For lunch we had the best bocadillo ever: tortilla and queso in fresh fat bread, and a ración of mushrooms, which came with garlic and thyme and floating in olive oil. Oh the pure pleasure of such a meal, with a walker’s appetite. I had my leg up and with ice on it while we ate. I’m on a high dose of Voltarin which is not ideal, but unavoidable for now. Do you remember when you got tonsillitis and going together to the clinic in Astorga? The doctor seeing us ahead of the whole waiting room and giving you antibiotics for free?

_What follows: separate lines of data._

(* ===== verification/Authenticate.v ===== *)
(** * Authenticate: [authenticate(state, force)] of [commands/common.py]

    Every command that talks to TrainingPeaks starts with
    [authenticate]: it builds [TrainingPeaksAuth(config=state.config)]
    (whose [__init__] resolves the cookie store, [auth_init]), logs in
    ([Auth.login]), builds a fresh [TrainingPeaksAPI] from the token and
    the [api] table of the configuration ([float(rate_limit_delay)],
    [int(max_retries)], [int(timeout_seconds)]) and asks it for the user
    id ([Api.get_user_id]).  It is the composition of the two stateful
    components: its state is a [session] holding the world of [Auth] (the
    cookie stores, the token exchanges) and the world of [Api] (the
    requests sent); each step runs on its own half.  The theorems: every
    request [authenticate] sends is [GET /users/v3/user] authorised with
    the token [login] returned, and the first of them is sent without a
    rate-limit sleep (the client is new); a cookie store setting that is
    not a path raises before the login; a bad [api] setting raises after
    the login, with no request sent. *)

From Stdlib Require Import QArith ZArith Lia Ascii String List Bool.
From S2P Require Import Prelude PyValue Floats Config Api Auth Cli.
Import ListNotations.
Open Scope string_scope.
Local Open Scope st_scope.

(** The two worlds [authenticate] acts on. *)
Record session : Type := Session {
  s_auth : auth_world;
  s_api : world
}.

(** A step of [Auth] on the session. *)
Definition on_auth {A : Type} (m : st auth_world A) : st session A := fun s =>
  let '(a', r) := m (s_auth s) in (Session a' (s_api s), r).

(** A step of a new [TrainingPeaksAPI] on the session: its
    [_has_sent_request] starts [False]; the network and its log go on. *)
Definition on_new_client {A : Type} (m : st world A) : st session A := fun s =>
  let '(w', r) := m (World false (sent (s_api s)) (log (s_api s))) in (Session (s_auth s) w', r).

(** The delay the [Api] client holds, whose delays are exact rationals:
    a finite float's value.  [NaN] and [-inf] fail the client's
    [rate_limit_delay > 0] test exactly as [0] does.  [+inf], with which
    [time.sleep] would raise [OverflowError] at the first rate-limited
    request, is outside the model and is also mapped to [0]. *)
Definition delay_seconds (x : float) : Q := match x with Fin q => q | _ => 0%Q end.

(** [api_cfg = state.config.get("api", {})] and the three settings, in
    the order the keyword arguments are evaluated: [float()] rounds to
    binary64 and raises [OverflowError] on an [int] beyond the float
    range, [int()] of a float raises on an infinity. *)
Definition api_settings (config : pyval) : res (Q * Z * Z) :=
  let* api_cfg := dict_get config "api" (PDict []) in
  let* d := dict_get api_cfg "rate_limit_delay" (PFloat 10 (-1)) in
  let* delay := py_float_d d in
  let* m := dict_get api_cfg "max_retries" (PInt 3) in
  let* retries := py_int_d m in
  let* t := dict_get api_cfg "timeout_seconds" (PInt 30) in
  let* timeout := py_int_d t in
  Ok (delay_seconds delay, retries, timeout).

(** [TrainingPeaksAuth(config=state.config)] sets [cookie_file] to
    [resolve_cookie_store(config)] before anything else: with
    [TP_COOKIE_STORE] [env_cookie] and the data directory [data_dir], the
    [auth] table must be a dict and the path chosen a string
    ([expand_path] raises [TypeError] on any other value).  The path
    itself is the file [Auth]'s world holds. *)
Definition auth_init (env_cookie : option string) (data_dir : string) (config : pyval) : res unit :=
  let* kv := match config with PDict kv => Ok kv | _ => Raise AttributeError end in
  let* raw := cookie_store_raw env_cookie kv data_dir in
  match raw with PStr _ => Ok tt | _ => Raise TypeError end.

Section Authenticate.

(** The parameters of [Auth.login] and of the API client; [env_user]
    and [env_pass] are [TP_USERNAME] and [TP_PASSWORD]. *)
Context (json_loads : string -> res pyval) (json_dumps : pyval -> string)
        (token_net : nat -> list (string * pyval) -> outcome)
        (op_installed : bool) (op_read_cli : string -> Z * string)
        (playwright_installed : bool) (browser : string -> string -> res (list pyval))
        (net : nat -> request -> outcome) (env_user env_pass env_cookie : option string) (data_dir : string).

(** [authenticate(state, force)]: the token, the client and the user id. *)
Definition authenticate (state : cli_state) (force : bool) : st session (string * client * string) :=
  st_lift (auth_init env_cookie data_dir (state_config state)) ;;;
  tj <-- on_auth (login json_loads json_dumps token_net op_installed op_read_cli playwright_installed browser
                    (new_auth (state_config state) None None env_user env_pass) force) ;;
  settings <-- st_lift (api_settings (state_config state)) ;;
  let '(delay, retries, timeout) := settings in
  let api := new_client (fst tj) API_BASE delay retries timeout in
  user_id <-- on_new_client (get_user_id net json_loads api) ;;
  st_ret (fst tj, api, user_id).

End Authenticate.

(** * Theorems *)

(** An event of the log is a sleep or the request [r]. *)
Definition sends_of (r : request) (e : event) : Prop :=
  match e with Send r' => r' = r | Sleep _ => True end.

(** [GET /users/v3/user] as [get_user] sends it with the token [tok]. *)
Definition user_request (tok : string) (timeout : Z) : request :=
  Request "GET" (API_BASE ++ "/users/v3/user") ("Bearer " ++ tok) None None timeout.

Section AuthenticateTheorems.

Context (json_loads : string -> res pyval) (json_dumps : pyval -> string)
        (token_net : nat -> list (string * pyval) -> outcome)
        (op_installed : bool) (op_read_cli : string -> Z * string)
        (playwright_installed : bool) (browser : string -> string -> res (list pyval))
        (net : nat -> request -> outcome) (env_user env_pass env_cookie : option string) (data_dir : string).

(** The retry loop adds to the log sleeps and the request [r] only; when
    it succeeds for a client that has sent nothing yet, the first event
    it adds is the request itself. *)
Lemma retry_loop_log (c : client) (r : request) (L : nat) :
  forall a w w' res, retry_loop net json_loads c r a L w = (w', res) ->
  exists new, log w' = app new (log w) /\ Forall (sends_of r) new /\
    (forall v, res = Ok v -> has_sent w = false -> exists older, new = app older [Send r]).
Proof.
  induction L as [| L IH]; intros a w w' res H.
  - cbn in H. injection H as <- <-. exists []. repeat split; [constructor | discriminate].
  - cbn [retry_loop] in H. rewrite attempt_once_eq in H.
    set (pre := if negb (Qle_bool (rate_limit_delay c) 0) && has_sent w then [Sleep (rate_limit_delay c)] else []).
    assert (Hpre : (if negb (Qle_bool (rate_limit_delay c) 0) && has_sent w
                    then Sleep (rate_limit_delay c) :: log w else log w) = app pre (log w))
      by (unfold pre; now destruct (_ && _)).
    assert (Fpre : Forall (sends_of r) pre) by (unfold pre; destruct (_ && _); repeat constructor).
    assert (Npre : has_sent w = false -> pre = []) by (intros E; unfold pre; now rewrite E, andb_false_r).
    rewrite Hpre in H.
    assert (Last : forall res', (World true (S (sent w)) (Send r :: app pre (log w)), res') = (w', res) ->
              exists new, log w' = app new (log w) /\ Forall (sends_of r) new /\
                (forall v, res = Ok v -> has_sent w = false -> exists older, new = app older [Send r]))
      by (intros res' E; injection E as <- _; exists (Send r :: pre);
          split; [reflexivity |]; split; [now constructor |]; intros v _ E; rewrite (Npre E); now exists []).
    destruct (interpret json_loads (net (sent w) r)) as [v | e]; [exact (Last _ H) |].
    destruct (max_retries c <=? a)%Z; [exact (Last _ H) |].
    apply IH in H as (new & Hl & Hf & Hs). cbn [log sleep] in Hl.
    exists (app new (Sleep (inject_Z (Z.min (2 ^ a) 8)) :: Send r :: pre)).
    split; [rewrite Hl, <- app_assoc; reflexivity |]. split.
    + apply Forall_app. split; [exact Hf | repeat constructor; exact Fpre].
    + intros v Hv E. rewrite (Npre E). exists (app new [Sleep (inject_Z (Z.min (2 ^ a) 8))]).
      now rewrite <- app_assoc.
Qed.

(** C28: [authenticate] returns the token [login] returned, a client built
    from it and from the [api] settings, and the requests it sends are
    all [GET /users/v3/user] with that token, the first one sent with no
    sleep before it. *)
Theorem authenticate_user_requests (state : cli_state) (force : bool) (s s' : session)
    (tok uid : string) (c : client) :
  authenticate json_loads json_dumps token_net op_installed op_read_cli playwright_installed browser net
    env_user env_pass env_cookie data_dir state force s = (s', Ok (tok, c, uid)) ->
  (exists jar, login json_loads json_dumps token_net op_installed op_read_cli playwright_installed browser
                 (new_auth (state_config state) None None env_user env_pass) force (s_auth s) =
               (s_auth s', Ok (tok, jar))) /\
  token c = tok /\ api_settings (state_config state) = Ok (rate_limit_delay c, max_retries c, timeout_seconds c) /\
  exists new, log (s_api s') = app new (log (s_api s)) /\
    Forall (sends_of (user_request tok (timeout_seconds c))) new /\
    exists older, new = app older [Send (user_request tok (timeout_seconds c))].
Proof.
  unfold authenticate. intros H.
  apply st_bind_inv in H as (s0 & [] & H0 & H). apply st_lift_inv in H0 as [E0 _]. subst s0.
  apply st_bind_inv in H as (s1 & [t jar] & H1 & H). unfold on_auth in H1.
  destruct (login _ _ _ _ _ _ _ _ _ (s_auth s)) as [a' r] eqn:L. injection H1 as <- ->.
  apply st_bind_inv in H as (s2 & [[delay retries] timeout] & H2 & H). apply st_lift_inv in H2 as [-> A].
  apply st_bind_inv in H as (s3 & u & H3 & H). injection H as <- <- <- <-. cbn [fst].
  unfold on_new_client in H3. cbn [s_api s_auth] in H3.
  destruct (get_user_id _ _ _ _) as [w' r'] eqn:G. injection H3 as <- ->.
  unfold get_user_id, get_user, get, _request in G. apply st_bind_inv in G as (w1 & ud & R & G).
  apply st_lift_inv in G as [-> _].
  destruct (retry_loop_log _ _ _ _ _ _ _ R) as (new & Hl & Hf & Hs).
  refine (conj (ex_intro _ jar eq_refl) (conj eq_refl (conj A _))).
  exists new. exact (conj Hl (conj Hf (Hs _ eq_refl eq_refl))).
Qed.

(** A cookie store setting that is not a path ([auth.cookie_store = 5],
    say, with [TP_COOKIE_STORE] unset) raises out of [authenticate]
    before the login: neither world is touched. *)
Theorem authenticate_bad_cookie_store (state : cli_state) (force : bool) (s : session) (e : exc) :
  auth_init env_cookie data_dir (state_config state) = Raise e ->
  authenticate json_loads json_dumps token_net op_installed op_read_cli playwright_installed browser net
    env_user env_pass env_cookie data_dir state force s = (s, Raise e).
Proof. intros A. unfold authenticate, st_bind, st_lift. now rewrite A. Qed.

(** A bad [api] setting ([max_retries = "three"], say) raises its
    [ValueError] or [TypeError] out of [authenticate] once the login has
    run, before any request: the API world is untouched. *)
Theorem authenticate_bad_settings (state : cli_state) (force : bool) (s : session) (tj : string * list (string * pyval))
    (a' : auth_world) (e : exc) :
  auth_init env_cookie data_dir (state_config state) = Ok tt ->
  login json_loads json_dumps token_net op_installed op_read_cli playwright_installed browser
    (new_auth (state_config state) None None env_user env_pass) force (s_auth s) = (a', Ok tj) ->
  api_settings (state_config state) = Raise e ->
  authenticate json_loads json_dumps token_net op_installed op_read_cli playwright_installed browser net
    env_user env_pass env_cookie data_dir state force s = (Session a' (s_api s), Raise e).
Proof.
  intros I L A. unfold authenticate, st_bind, on_auth, st_lift. rewrite I. cbv beta iota. rewrite L.
  cbv beta iota. now rewrite A.
Qed.

End AuthenticateTheorems.

(** * Witnesses *)

(** The samples of [Auth]; the API answers [GET /users/v3/user] with
    user 42. *)
Definition au_loads (t : string) : res pyval :=
  if String.eqb t "user" then Ok (PDict [("user", PDict [("userId", PInt 42)])]) else sample_loads t.

Definition au_net (_ : nat) (_ : request) : outcome := Answer 200 "user".

Definition au_state (api : list (string * pyval)) : cli_state := CLIState false false (PDict [("api", PDict api)]).

Definition au_session : session := Session sample_auth_world initial_world.

Definition au_authenticate (api : list (string * pyval)) :=
  authenticate au_loads sample_dumps sample_token_net false (fun _ => (1%Z, EmptyString)) true
    (fun _ _ => Ok sample_cookies) au_net (Some "u") (Some "p") None "/data" (au_state api) true au_session.

Lemma authenticate_user_requests_witness :
  exists s' tok c uid, au_authenticate [] = (s', Ok (tok, c, uid)) /\
    token c = tok /\ exists new, log (s_api s') = app new (log (s_api au_session)) /\
      Forall (sends_of (user_request tok (timeout_seconds c))) new.
Proof.
  destruct (au_authenticate []) as [s' [[[tok c] uid] | e]] eqn:E; [| vm_compute in E; discriminate E].
  exists s', tok, c, uid. split; [reflexivity |].
  destruct (authenticate_user_requests au_loads sample_dumps sample_token_net false (fun _ => (1%Z, EmptyString))
              true (fun _ _ => Ok sample_cookies) au_net (Some "u") (Some "p") None "/data" (au_state []) true au_session
              s' tok uid c E) as (_ & T & _ & new & Hl & Hf & _).
  split; [exact T |]. exists new. exact (conj Hl Hf).
Defined.

Lemma authenticate_bad_settings_witness :
  exists a' (tj : string * list (string * pyval)),
    au_authenticate [("max_retries", PStr "three")] = (Session a' initial_world, Raise ValueError) /\
    snd tj = _cookies_to_jar sample_cookies.
Proof.
  destruct (login au_loads sample_dumps sample_token_net false (fun _ => (1%Z, EmptyString)) true
              (fun _ _ => Ok sample_cookies)
              (new_auth (state_config (au_state [("max_retries", PStr "three")])) None None (Some "u") (Some "p"))
              true sample_auth_world) as [a' [tj | e]] eqn:L; [| vm_compute in L; discriminate L].
  exists a', tj. split.
  - exact (authenticate_bad_settings au_loads sample_dumps sample_token_net false (fun _ => (1%Z, EmptyString))
             true (fun _ _ => Ok sample_cookies) au_net (Some "u") (Some "p") None "/data"
             (au_state [("max_retries", PStr "three")]) true au_session tj a' ValueError eq_refl L eq_refl).
  - vm_compute in L. injection L as _ <-. reflexivity.
Defined.

(** [auth.cookie_store = 5] with [TP_COOKIE_STORE] unset: [expand_path(5)]
    raises [TypeError] in [TrainingPeaksAuth.__init__], before the login. *)
Lemma authenticate_bad_cookie_store_witness :
  authenticate au_loads sample_dumps sample_token_net false (fun _ => (1%Z, EmptyString)) true
    (fun _ _ => Ok sample_cookies) au_net (Some "u") (Some "p") None "/data"
    (CLIState false false (PDict [("auth", PDict [("cookie_store", PInt 5)])])) true au_session
  = (au_session, Raise TypeError).
Proof.
  exact (authenticate_bad_cookie_store au_loads sample_dumps sample_token_net false (fun _ => (1%Z, EmptyString))
           true (fun _ _ => Ok sample_cookies) au_net (Some "u") (Some "p") None "/data"
           (CLIState false false (PDict [("auth", PDict [("cookie_store", PInt 5)])])) true au_session TypeError
           eq_refl).
Defined.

The afternoon walk was a bit long and a bit grizzly as it tends to be, you know the last few hours before arriving when the delight of the morning has gone and the legs and feet are feeling the kilometres? But we saw the mountains we’ll be climbing tomorrow or the day after, shining in blues and greys past the green and Autumn-painted forests. It gives a thrill of excitement!
Here in Puebla de Sanabria we are happy in a well-appointed touristic albergue whose lovely clean bathroom, good kitchen and warm rooms makeup for the chilly reception from the so-called hospitalero who got a bit mad at us when we wanted to put our hand-washed clothes in the dryer. Actually they did take about four hours to dry. In the kitchen were new faces: Adriano and Antonio well into a bottle of red and cooking up scrambled eggs with mushrooms they’d apparently been given by the hairdresser when they went for a beard trim. So imagine this, true pilgrim hospitality, they were not cooking for their own dinner but would put a fork in the hand of anyone who came into the kitchen. Later Letizia and Álvaro cooked spaghetti and a feast was made with bits and bobs that everyone had.
You would have loved it A. From my way on the Camino Sanabrés I send you blessings, joy, lightness of heart and pilgrim grit.